Enfim, passamos pelo Conquista VI. Em frente ao posto da Polícia Federal, uma blitz. Alberto, coitado, triste com a presença enorme de um despautério amargo na cabeça, sem habilitação, sem documentos do carro, que não era seu, mas do irmão, um verdadeiro vagabundo, tomou a devida providência. Fez a curva bendita no meio da pista e cortamos caminho pela estrada de chão que fica ali do lado do Pé Inchado, mais emburacada que a face lunar e mais cheia de curvas que o corpo de Arlete (lembra, Alberto, daquele dia que tomávamos uma caninha ao som de Marisa Monte na porta da tua casa?). E o sonzão rolando. U2 comendo e a poeira ajudando. Porque eu sou ruim e o cabelo ajuda. E o que não mata urubu, engorda baiano. Saímos lá na frente, bem aculá. Naquelas bandas, indo em direção ao sul, logo, logo o tempo muda: o que é secura lá pros lados de Anagé, pra esse lado nem tanto; o verde raro do sertão vai-se intrometendo sutilmente, e belamente também. E o som rolando. Escaldante U2. Ninguém falava nada; a brisa lambia nossos rostos iluminados, o verde-claro das ramagens agora era de uma vivacidade emocionante, os pastos rasteiros pareciam campos de futebol, os gados que pastavam nas paragens pareciam paralisados tamanha a nossa velocidade. O orvalho da manhã perdurava com uma força sobrenatural. O som rolando. E entre uma facha e outra da fita, naqueles largos segundos, nós nos falávamos e Maurício gozava da cara de Alberto:
_É disco, é, Alberto? Quase meia hora de uma música pra outra! Há!há!há!
A vida pra nós, que moramos na Bahia, e baianos, tem aquele tom de azul contínuo, mesmo em vista da maior tragédia, mesmo em face do maior desencanto.
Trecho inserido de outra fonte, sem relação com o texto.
(** C2, as the code has it.  In every run each member of a planned group
    belongs to three distinct rows at the ordinal positions 0, 1, 2 whose
    records share merchant, location and amount exactly.  Member 0 is at
    the base time, member 1 between 5 and 20 minutes after it, member 2
    between 10 and 40 minutes after it, each with a step of its own: the
    three timestamps lie within 40 minutes, member 0 is never after the
    others, and members 1 and 2 come in either order. *)
Theorem repeated_group_as_built (num_rows : Z) (anomaly_percentage : Q)
    (g : rng) (num_anomalies : Z) :
  Float.int_of_product num_rows anomaly_percentage = Some num_anomalies →
  num_rows ≤ maxsize →
  ∃ av st transactions,
    run_of num_rows anomaly_percentage g num_anomalies av st transactions ∧
    groups_as_built (anomaly_plan st) transactions.
Proof.
  intros Hk Hmax.
  destruct (generate_transactions_run _ _ g _ Hk Hmax)
    as (av & st & g1 & txs & plan' & g2 & Eplan & Esyn & Egen & Hpost
        & Hlen & Hrows).
  exists av, st, txs. split; [by exists g1, plan', g2 |].
  destruct Hpost as (Hav & Hp & _). simpl in Hav, Hp.
  intros i m l a bt k Hi.
  destruct (planned_groups _ _ Hp _ _ _ _ _ _ Hi)
    as (i0 & i1 & i2 & ND & H0 & H1 & H2 & Hk').
  assert (∀ j e, anomaly_plan st !! j = Some e → ∃ t, txs !! j = Some t)
    as Hrow.
  { intros j e Hj. apply lookup_lt_is_Some_2. rewrite Hlen.
    eapply planned_row_in_range; eauto. }
  destruct (Hrow _ _ H0) as [t0 Ht0]. destruct (Hrow _ _ H1) as [t1 Ht1].
  destruct (Hrow _ _ H2) as [t2 Ht2].
  pose proof (Hrows _ _ Ht0) as R0. pose proof (Hrows _ _ Ht1) as R1.
  pose proof (Hrows _ _ Ht2) as R2. unfold row_ok in R0, R1, R2.
  rewrite H0 in R0. rewrite H1 in R1. rewrite H2 in R2.
  destruct R0 as (_ & _ & _ & M0 & L0 & A0 & s0 & Hs0 & T0).
  destruct R1 as (_ & _ & _ & M1 & L1 & A1 & s1 & Hs1 & T1).
  destruct R2 as (_ & _ & _ & M2 & L2 & A2 & s2 & Hs2 & T2).
  exists i0, i1, i2, t0, t1, t2.
  split; [by repeat split |]. split; [done |].
  split; [by repeat constructor |].
  unfold group_timing. unfold timedelta in *.
  split; [rewrite T0; simpl; lia |].
  split; [exists s1; split; [lia | rewrite T1; f_equal] |].
  split; [exists s2; split; [lia | rewrite T2; f_equal] |].
  repeat constructor; lia.
Qed.

Lemma repeated_group_as_built_witness :
  Float.int_of_product 9 (1 # 1) = Some 9 ∧
  9 ≤ maxsize ∧
  ∃ av st transactions,
    run_of 9 (1 # 1) tape_group 9 av st transactions ∧
    groups_as_built (anomaly_plan st) transactions.
Proof.
  split; [vm_compute; reflexivity |].
  split; [unfold maxsize; lia |].
  apply (repeated_group_as_built 9 (1 # 1) tape_group 9);
    [vm_compute; reflexivity | unfold maxsize; lia].
Defined.

(** ** C3: disjoint slots, no read past the end *)

(** C3.  For every row count up to [sys.maxsize], for which the index
    list can be built, and every number of requested anomalies (hence
    every anomaly fraction) the planner returns without an IndexError,
    that is, no read of the shuffled index list is past its end.  The
    planned rows are exactly the first [idx] entries of the shuffled list,
    which is a permutation of [0, N), so they are pairwise distinct, and
    the plan has as many entries as indices were consumed: no assignment
    overwrote another.  A slot for which too few indices remain is skipped
    and leaves plan and cursor unchanged.  For a row count past
    [sys.maxsize] the planner raises before it assigns anything. *)
Theorem planner_indices_disjoint (num_rows num_anomalies : Z) (g : rng) :
  (num_rows ≤ maxsize →
   ∃ av st g',
     plan_anomalies num_rows num_anomalies g = Some ((av, st), g') ∧
     av ≡ₚ range num_rows ∧
     (idx st ≤ length av)%nat ∧
     NoDup (take (idx st) av) ∧
     dom (anomaly_plan st) = list_to_set (take (idx st) av) ∧
     size (anomaly_plan st) = idx st ∧
     (∀ x st0 g0, (length av < idx st0 + 1)%nat →
                  assign_high av x st0 g0 = Some (st0, g0)) ∧
     (∀ x st0 g0, (length av < idx st0 + 2)%nat →
                  assign_pair av x st0 g0 = Some (st0, g0)) ∧
     (∀ x st0 g0, (length av < idx st0 + 3)%nat →
                  assign_group av x st0 g0 = Some (st0, g0))) ∧
  (maxsize < num_rows → plan_anomalies num_rows num_anomalies g = None).
Proof.
  split; [| apply plan_anomalies_overflow].
  intros Hmax.
  destruct (always_plan_anomalies num_rows num_anomalies Hmax g)
    as ([av st] & g' & E & Hav & Hp & _). simpl in Hav, Hp.
  assert (NoDup av) as ND by (rewrite Hav; apply NoDup_range).
  exists av, st, g'. split; [exact E |]. split; [exact Hav |].
  split; [apply (planned_idx _ _ Hp) |].
  split.
  { rewrite <- (take_drop (idx st) av) in ND. apply NoDup_app in ND. tauto. }
  split; [apply (planned_dom _ _ Hp) |].
  split; [by apply (planned_size av ND) |].
  split; [| split].
  - intros x st0 g0 H. unfold assign_high.
    rewrite decide_False by lia. reflexivity.
  - intros x st0 g0 H. unfold assign_pair.
    rewrite decide_False by lia. reflexivity.
  - intros x st0 g0 H. unfold assign_group, group_size.
    rewrite decide_False by lia. reflexivity.
Qed.

Lemma planner_indices_disjoint_witness :
  6 ≤ maxsize ∧
  ∃ av st g',
    plan_anomalies 6 6 tape_pair_reversed = Some ((av, st), g') ∧
    av ≡ₚ range 6 ∧
    (idx st ≤ length av)%nat ∧
    NoDup (take (idx st) av) ∧
    dom (anomaly_plan st) = list_to_set (take (idx st) av) ∧
    size (anomaly_plan st) = idx st ∧
    (∀ x st0 g0, (length av < idx st0 + 1)%nat →
                 assign_high av x st0 g0 = Some (st0, g0)) ∧
    (∀ x st0 g0, (length av < idx st0 + 2)%nat →
                 assign_pair av x st0 g0 = Some (st0, g0)) ∧
    (∀ x st0 g0, (length av < idx st0 + 3)%nat →
                 assign_group av x st0 g0 = Some (st0, g0)).
Proof.
  split; [unfold maxsize; lia |].
  apply (proj1 (planner_indices_disjoint 6 6 tape_pair_reversed)).
  unfold maxsize. lia.
Defined.

(** ** C4: 500 rows, 5 percent anomalies *)

(** C4.  With 500 rows and the fraction 0.05, [int(500 * 0.05)] is 25, the
    slot counts are 8 high amounts, 4 pairs and 3 groups, and in every run
    the plan holds 25 rows: 8 of type high_amount, 8 of type
    rapid_location_change and 9 of type repeated_small.  The synthesizer
    returns 500 records, the record at index i carrying the identifier of
    row i, and the file [write_csv] writes for them reads back as the
    header followed by 500 data rows, the i-th holding the cells of the
    i-th record. *)
Theorem scenario_500_rows (g : rng) :
  Float.int_of_product 500 (Float.literal 5 100) = Some 25 ∧
  high_amount_count 25 = 8 ∧
  rapid_location_pairs 25 = 4 ∧
  repeated_small_groups 25 = 3 ∧
  ∃ av st g1 transactions plan' g2 rows,
    plan_anomalies 500 25 g = Some ((av, st), g1) ∧
    synthesize 500 (anomaly_plan st) g1 = Some ((transactions, plan'), g2) ∧
    generate_transactions 500 (Float.literal 5 100) g
      = Some (transactions, g2) ∧
    size (anomaly_plan st) = 25%nat ∧
    count_type "high_amount" (anomaly_plan st) = 8%nat ∧
    count_type "rapid_location_change" (anomaly_plan st) = 8%nat ∧
    count_type "repeated_small" (anomaly_plan st) = 9%nat ∧
    length transactions = 500%nat ∧
    (∀ i, (i < 500)%nat →
          ∃ t, transactions !! i = Some t ∧ TransactionID t = row_id i) ∧
    CsvRead.read_csv (Csv.write_csv transactions)
      = Some (Csv.fieldnames :: rows) ∧
    length rows = 500%nat ∧
    (∀ i t, transactions !! i = Some t → rows !! i = Some (record_cells t)).
Proof.
  assert (Float.int_of_product 500 (Float.literal 5 100) = Some 25) as Hk
    by (vm_compute; reflexivity).
  split; [exact Hk |]. split; [reflexivity |]. split; [reflexivity |].
  split; [reflexivity |].
  assert (500 ≤ maxsize) as Hmax by (unfold maxsize; lia).
  destruct (generate_transactions_run 500 (Float.literal 5 100) g 25 Hk Hmax)
    as (av & st & g1 & txs & plan' & g2 & Eplan & Esyn & Egen & Hpost
        & Hlen & _).
  exists av, st, g1, txs, plan', g2, (record_cells <$> txs).
  destruct Hpost as (Hav & Hp & Hexact). simpl in Hav, Hp, Hexact.
  assert (NoDup av) as ND by (rewrite Hav; apply NoDup_range).
  change (Z.to_nat (high_amount_count 25)) with 8%nat in Hexact.
  change (Z.to_nat (rapid_location_pairs 25)) with 4%nat in Hexact.
  change (Z.to_nat (repeated_small_groups 25)) with 3%nat in Hexact.
  destruct Hexact as (Hidx & Hh & Hr & Hs); [lia |].
  split; [exact Eplan |]. split; [exact Esyn |]. split; [exact Egen |].
  split; [rewrite (planned_size av ND st Hp); exact Hidx |].
  split; [exact Hh |]. split; [exact Hr |]. split; [exact Hs |].
  split; [rewrite Hlen; reflexivity |]. split.
  { pose proof (always_elim _ _ _ _ _
                  (always_synthesize_pairs (anomaly_plan st) 500
                     (planned_fresh _ _ Hp)) Esyn) as (_ & _ & _ & Hids & _).
    intros i Hi. destruct (lookup_lt_is_Some_2 txs i) as [t Ht];
      [rewrite Hlen; lia |].
    exists t. split; [exact Ht | by apply Hids]. }
  split; [apply write_csv_reads_back |].
  split; [rewrite length_fmap, Hlen; reflexivity |].
  intros i t Ht. rewrite list_lookup_fmap, Ht. reflexivity.
Qed.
Na noite passada eu havia tido um sonho maravilhoso, um sonho de fazer invídia a um bando de gente: sonhei que era Cangaceiro do bando de Virgulino Ferreira, o Lampião (“e correr da volante, no meio da noite, no meio da caatinga que quer me pegar”). Ô Maravilha, meu Deus. Cangaceiro!! Era tudo que eu sempre quis ser. Meu sonho, o irrealizável, a grande vontade era de ser Cangaceiro. Eu estava num descampado imenso, todo armado e com todo o adereço típico do cangaço: aquele chapéu estrelado, uma cinta cheia de bala, cabelo grande e duro, anel e voltas por toda a parte, toda a espécie de bijuteria, uma calça cinza, uns sapatos disformes e uma Papo-Amarelo dependurada no ombro. Lampião falava pouco e ia na frente; andava de olho no mato, que ficava ali perto do Pé de Galinha, pros lados do Anjico. Maria Bonita, muito bonita, porém maltratada pela caatinga, lançava olhares libidinosos em minha direção, no que eu me fazia de besta e desviava o olhar pra qualquer outro canto, pra qualquer direção, menos a dela. Num determinado ponto esquisito, paramos de andar, num lugar calmo e silencioso, como se não fizéssemos parte daquela era mais; era como se estivéssemos a quinhentos anos de tudo aquilo, como se numa dada hora, tivéssemos ultrapassado uma barreira e nos houvessem lançado pra fora da dimensão convencional; saímos dos anos 30 e do Nordeste; não que aquilo nos perturbasse ou gerasse em nós algum tipo de tribulação, ansiedade ou suplício; era a mais pura normalidade imperando em nossas mentes e medulas.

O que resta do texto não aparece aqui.